Items from a dataset:
[Start of section]

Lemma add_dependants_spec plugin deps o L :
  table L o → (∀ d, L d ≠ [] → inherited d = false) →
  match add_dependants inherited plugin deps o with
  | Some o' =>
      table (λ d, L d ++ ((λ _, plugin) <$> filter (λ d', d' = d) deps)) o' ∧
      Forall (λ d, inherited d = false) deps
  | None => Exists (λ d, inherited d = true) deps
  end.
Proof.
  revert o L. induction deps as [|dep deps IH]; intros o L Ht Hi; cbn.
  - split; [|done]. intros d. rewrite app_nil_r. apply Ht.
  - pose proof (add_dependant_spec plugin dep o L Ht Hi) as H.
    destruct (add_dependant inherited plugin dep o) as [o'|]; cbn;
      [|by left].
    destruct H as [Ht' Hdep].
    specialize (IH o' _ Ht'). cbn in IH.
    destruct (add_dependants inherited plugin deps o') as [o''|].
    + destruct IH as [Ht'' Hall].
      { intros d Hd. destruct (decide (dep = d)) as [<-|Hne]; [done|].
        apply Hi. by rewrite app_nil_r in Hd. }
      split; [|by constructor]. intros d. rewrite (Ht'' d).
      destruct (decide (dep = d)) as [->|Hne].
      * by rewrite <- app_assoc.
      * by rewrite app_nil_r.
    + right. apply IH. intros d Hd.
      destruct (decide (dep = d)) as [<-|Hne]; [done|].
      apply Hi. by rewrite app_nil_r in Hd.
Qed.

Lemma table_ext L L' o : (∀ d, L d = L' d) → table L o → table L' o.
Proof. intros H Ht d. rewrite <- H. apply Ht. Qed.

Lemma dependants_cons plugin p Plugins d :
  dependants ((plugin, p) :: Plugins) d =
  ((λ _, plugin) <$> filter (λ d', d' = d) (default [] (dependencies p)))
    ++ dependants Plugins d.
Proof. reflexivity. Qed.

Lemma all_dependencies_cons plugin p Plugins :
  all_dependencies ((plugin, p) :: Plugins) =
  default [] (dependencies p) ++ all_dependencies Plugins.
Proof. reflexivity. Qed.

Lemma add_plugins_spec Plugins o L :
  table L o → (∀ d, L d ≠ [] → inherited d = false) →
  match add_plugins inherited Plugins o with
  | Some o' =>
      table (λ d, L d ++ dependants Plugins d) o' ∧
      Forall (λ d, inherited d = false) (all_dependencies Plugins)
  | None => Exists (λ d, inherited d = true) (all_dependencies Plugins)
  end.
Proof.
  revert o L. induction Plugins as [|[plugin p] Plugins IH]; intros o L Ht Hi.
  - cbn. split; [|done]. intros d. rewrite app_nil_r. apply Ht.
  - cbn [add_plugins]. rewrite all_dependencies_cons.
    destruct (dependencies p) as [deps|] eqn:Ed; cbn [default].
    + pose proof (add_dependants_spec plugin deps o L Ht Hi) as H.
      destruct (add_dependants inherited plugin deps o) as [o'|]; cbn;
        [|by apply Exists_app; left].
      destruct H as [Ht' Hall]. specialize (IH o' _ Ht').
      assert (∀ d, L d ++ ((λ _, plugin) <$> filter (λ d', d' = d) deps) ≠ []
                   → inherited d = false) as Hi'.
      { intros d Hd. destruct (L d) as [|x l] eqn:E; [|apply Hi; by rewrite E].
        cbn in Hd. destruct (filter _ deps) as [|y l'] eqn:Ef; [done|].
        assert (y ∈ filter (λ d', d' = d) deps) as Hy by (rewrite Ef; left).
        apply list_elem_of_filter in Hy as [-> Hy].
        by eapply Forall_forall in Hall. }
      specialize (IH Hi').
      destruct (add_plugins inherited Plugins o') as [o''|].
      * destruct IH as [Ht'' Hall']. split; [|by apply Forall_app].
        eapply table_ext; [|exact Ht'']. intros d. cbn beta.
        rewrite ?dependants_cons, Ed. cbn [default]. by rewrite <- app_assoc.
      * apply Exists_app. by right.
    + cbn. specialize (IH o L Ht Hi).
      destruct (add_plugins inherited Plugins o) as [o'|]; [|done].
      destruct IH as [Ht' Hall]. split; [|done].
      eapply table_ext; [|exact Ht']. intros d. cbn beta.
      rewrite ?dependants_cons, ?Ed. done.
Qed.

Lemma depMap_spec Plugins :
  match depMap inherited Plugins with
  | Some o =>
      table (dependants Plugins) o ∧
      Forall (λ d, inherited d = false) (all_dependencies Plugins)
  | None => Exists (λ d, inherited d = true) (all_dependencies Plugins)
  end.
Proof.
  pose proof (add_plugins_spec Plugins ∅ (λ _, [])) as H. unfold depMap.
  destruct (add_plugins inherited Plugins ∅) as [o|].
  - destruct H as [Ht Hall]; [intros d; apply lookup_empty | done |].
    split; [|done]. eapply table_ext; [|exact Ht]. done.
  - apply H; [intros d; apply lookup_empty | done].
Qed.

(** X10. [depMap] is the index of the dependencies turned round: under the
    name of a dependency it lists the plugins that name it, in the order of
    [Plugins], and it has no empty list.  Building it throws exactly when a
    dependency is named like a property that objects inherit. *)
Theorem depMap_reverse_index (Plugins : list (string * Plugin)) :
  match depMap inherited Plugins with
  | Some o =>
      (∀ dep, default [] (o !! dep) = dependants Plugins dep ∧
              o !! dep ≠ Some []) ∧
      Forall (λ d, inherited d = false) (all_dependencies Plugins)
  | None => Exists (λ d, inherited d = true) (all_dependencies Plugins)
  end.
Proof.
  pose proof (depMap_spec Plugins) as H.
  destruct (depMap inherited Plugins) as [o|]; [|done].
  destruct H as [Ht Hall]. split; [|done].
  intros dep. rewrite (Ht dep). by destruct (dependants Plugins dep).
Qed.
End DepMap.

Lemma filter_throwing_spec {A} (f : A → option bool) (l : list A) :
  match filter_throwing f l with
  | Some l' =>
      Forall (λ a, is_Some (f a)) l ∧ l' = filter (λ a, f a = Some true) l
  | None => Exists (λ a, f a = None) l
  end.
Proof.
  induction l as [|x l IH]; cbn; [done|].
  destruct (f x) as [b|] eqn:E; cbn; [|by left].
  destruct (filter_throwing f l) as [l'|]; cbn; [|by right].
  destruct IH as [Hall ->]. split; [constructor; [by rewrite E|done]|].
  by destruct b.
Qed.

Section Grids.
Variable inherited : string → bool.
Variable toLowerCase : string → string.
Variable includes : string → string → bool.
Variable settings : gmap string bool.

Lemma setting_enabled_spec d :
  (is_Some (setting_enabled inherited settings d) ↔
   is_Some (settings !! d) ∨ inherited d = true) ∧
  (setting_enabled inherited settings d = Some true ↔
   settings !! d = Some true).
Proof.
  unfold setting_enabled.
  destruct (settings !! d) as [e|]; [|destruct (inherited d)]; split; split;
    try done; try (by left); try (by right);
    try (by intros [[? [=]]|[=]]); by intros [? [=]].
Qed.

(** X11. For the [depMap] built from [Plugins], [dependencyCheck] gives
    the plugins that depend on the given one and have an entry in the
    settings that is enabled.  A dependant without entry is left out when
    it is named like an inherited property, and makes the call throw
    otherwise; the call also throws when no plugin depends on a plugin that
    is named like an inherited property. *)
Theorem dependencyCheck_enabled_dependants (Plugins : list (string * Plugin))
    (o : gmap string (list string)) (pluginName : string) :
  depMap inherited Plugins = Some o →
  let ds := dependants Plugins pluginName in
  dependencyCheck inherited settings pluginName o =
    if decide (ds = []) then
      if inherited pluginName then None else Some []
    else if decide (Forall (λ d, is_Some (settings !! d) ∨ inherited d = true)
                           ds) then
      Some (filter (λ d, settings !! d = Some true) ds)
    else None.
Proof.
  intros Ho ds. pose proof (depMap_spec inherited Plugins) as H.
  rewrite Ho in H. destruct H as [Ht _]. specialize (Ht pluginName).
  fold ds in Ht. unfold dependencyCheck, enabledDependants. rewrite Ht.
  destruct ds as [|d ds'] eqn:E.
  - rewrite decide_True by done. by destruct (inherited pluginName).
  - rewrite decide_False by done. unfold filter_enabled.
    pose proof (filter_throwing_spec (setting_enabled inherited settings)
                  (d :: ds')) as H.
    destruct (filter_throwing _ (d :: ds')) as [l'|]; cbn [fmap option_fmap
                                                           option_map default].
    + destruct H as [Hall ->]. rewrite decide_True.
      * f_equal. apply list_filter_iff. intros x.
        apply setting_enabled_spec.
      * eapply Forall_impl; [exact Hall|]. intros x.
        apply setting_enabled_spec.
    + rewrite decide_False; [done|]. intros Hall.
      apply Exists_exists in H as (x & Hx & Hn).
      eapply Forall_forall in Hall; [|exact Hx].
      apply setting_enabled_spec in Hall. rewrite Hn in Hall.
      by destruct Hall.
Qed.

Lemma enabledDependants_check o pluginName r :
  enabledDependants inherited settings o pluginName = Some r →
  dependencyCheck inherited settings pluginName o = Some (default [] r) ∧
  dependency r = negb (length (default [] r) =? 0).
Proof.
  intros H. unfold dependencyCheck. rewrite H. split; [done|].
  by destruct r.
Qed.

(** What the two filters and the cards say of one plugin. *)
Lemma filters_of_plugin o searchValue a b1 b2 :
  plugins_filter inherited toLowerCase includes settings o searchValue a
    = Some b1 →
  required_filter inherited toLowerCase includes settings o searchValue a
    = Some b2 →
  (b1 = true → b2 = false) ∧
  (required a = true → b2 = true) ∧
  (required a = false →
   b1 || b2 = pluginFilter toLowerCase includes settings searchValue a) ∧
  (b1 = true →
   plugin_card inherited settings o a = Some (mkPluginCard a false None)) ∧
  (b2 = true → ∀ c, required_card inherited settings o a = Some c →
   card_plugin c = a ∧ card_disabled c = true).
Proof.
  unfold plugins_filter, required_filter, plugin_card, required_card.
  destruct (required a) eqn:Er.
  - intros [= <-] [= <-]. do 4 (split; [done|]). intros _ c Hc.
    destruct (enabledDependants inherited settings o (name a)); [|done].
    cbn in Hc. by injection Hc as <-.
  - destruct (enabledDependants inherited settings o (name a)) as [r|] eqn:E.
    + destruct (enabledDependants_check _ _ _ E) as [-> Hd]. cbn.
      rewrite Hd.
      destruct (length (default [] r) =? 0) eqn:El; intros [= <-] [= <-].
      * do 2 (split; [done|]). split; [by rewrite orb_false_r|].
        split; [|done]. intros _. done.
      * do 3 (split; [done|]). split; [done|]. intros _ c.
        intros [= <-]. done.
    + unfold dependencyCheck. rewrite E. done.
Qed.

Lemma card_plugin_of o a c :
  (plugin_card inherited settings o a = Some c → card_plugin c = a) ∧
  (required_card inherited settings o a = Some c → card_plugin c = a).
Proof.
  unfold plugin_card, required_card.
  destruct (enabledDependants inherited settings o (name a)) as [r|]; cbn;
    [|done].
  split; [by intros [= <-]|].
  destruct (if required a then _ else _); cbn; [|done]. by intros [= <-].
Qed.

[End of section]

Task to complete:
Please state how many lines in the entries above include the string "revert", and write only that number.

Solved problem:
2